### [Task requirements]
Reproduce the closing run of lines below verbatim, from the line that contains "cbn [fst snd]. f_equal." up to and including the final line.

::: Provided data

(** C13: Interleaved dispatches are dispatches in an order. Let each scoped thread of a dispatch take
    any number of steps, such that it carries out the transport's dispatch of its request when it runs
    alone, and such that adjacent steps of threads for different participants can be exchanged unless
    both are the one step with which the request takes effect; and let the units of the plan be for
    different participants. Then, however the threads are spawned, run and joined, the dispatch ends
    with a result and a world exactly when the dispatch that runs its threads one after the other
    ends so for some complete order. *)
Theorem dispatch_interleavings {T L W} `{Transport T W}
    `{Thread L (result TransportError.t ExecutionResponse.t), Advance L W}
    (self : ExecutionDispatcher.t T) (thread_of : ExecutionRequest.t → L)
    (own : string → L → Prop) (effective : L → bool)
    (p : ExecutionPlan.t) (k : WorkItem) (w : W) r w' :
  independent own effective →
  (∀ request, own (request_participant request) (thread_of request)) →
  (∀ request, implements (thread_of request) (dispatch (ExecutionDispatcher.transport self) request)) →
  NoDup (unit_participant <$> ExecutionPlan.units p) →
  (∃ es, dispatch_run self thread_of es p k w = Some (r, w')) ↔
  ∃ order : Schedule, CompleteSchedule order ∧ ExecutionDispatcher.dispatch self p k w = (r, w').
Proof.
  intros Hind Hown Himp Hnd. unfold dispatch_run, ExecutionDispatcher.dispatch.
  case_bool_decide as Hid; cbn [negb]. 2: early_return.
  destruct (ExecutionPlan.units p) as [|u us] eqn:Hu; [early_return|].
  unfold lift, mbind, op_bind. destruct (mapM _ (u :: us)) as [requests|e|] eqn:Hrs.
  2,3: early_return.
  set (tasks := messages.dispatch (ExecutionDispatcher.transport self) <$> requests). assert (length tasks = length requests) as Hlen by apply length_fmap.
  assert (Forall2 implements (thread_of <$> requests) tasks) as Htasks.
  { apply Forall2_fmap, Forall_Forall2_diag, Forall_forall. intros q _. apply Himp. }
  split.
  - intros [es Hes]. destruct (Scope.run _ _) as [s|] eqn:Hrun; [|done]. cbn in Hes.
    destruct (Scope.returned s) as [responses|] eqn:Hret; [|done]. cbn in Hes.
    destruct (scope_serialized own effective Hind (unit_participant <$> u :: us)
      (thread_of <$> requests) tasks es w s responses) as (order & Hp & Hs); try done.
    { rewrite <- (requests_participants _ _ _ _ _ Hrs).
      apply Forall2_fmap, Forall_Forall2_diag, Forall_forall. intros q _. apply Hown. }
    exists (order_for order). split; [apply _|]. unfold thread_order, order_for.
    rewrite decide_True by (by rewrite <- Hlen). destruct (scope tasks order w) as [outcomes w1].
    injection Hs as -> Hw. cbn in Hw. rewrite Hw in Hes. injection Hes as <- <-.
    destruct (join_threads outcomes) as [l|e|]; [|done..]. cbn.
    by destruct (ExecutionDispatcher.count_dispatched _ _ _).
  - intros (order & Hcs & Hd).
    assert (order (length requests) ≡ₚ seq 0 (length (thread_of <$> requests))) as Hp.
    { rewrite length_fmap. apply Hcs. }
    destruct (turns_scope (thread_of <$> requests) (scope tasks (order (length requests)) w).1
      (order (length requests)) w (scope tasks (order (length requests)) w).2)
      as (es & s & Hrun & Hret & Hw).
    { unfold scope. destruct (run_threads _ _ _ _). cbn. by rewrite length_imap, Hlen, length_fmap. }
    { done. }
    { by apply scope_in_turn. }
    exists es. rewrite Hrun. cbn. rewrite Hret. cbn. rewrite Hw.
    unfold thread_order in Hd. destruct (scope tasks (order (length requests)) w) as [outcomes w1].
    cbn [fst snd]. f_equal.
    destruct (join_threads outcomes) as [l|e|]; [|by injection Hd as <- <-..].
    revert Hd. cbn. destruct (ExecutionDispatcher.count_dispatched _ _ _); by intros [= <- <-].
Qed.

::::::

### [Answer]
    cbn [fst snd]. f_equal.
    destruct (join_threads outcomes) as [l|e|]; [|by injection Hd as <- <-..].
    revert Hd. cbn. destruct (ExecutionDispatcher.count_dispatched _ _ _); by intros [= <- <-].
Qed.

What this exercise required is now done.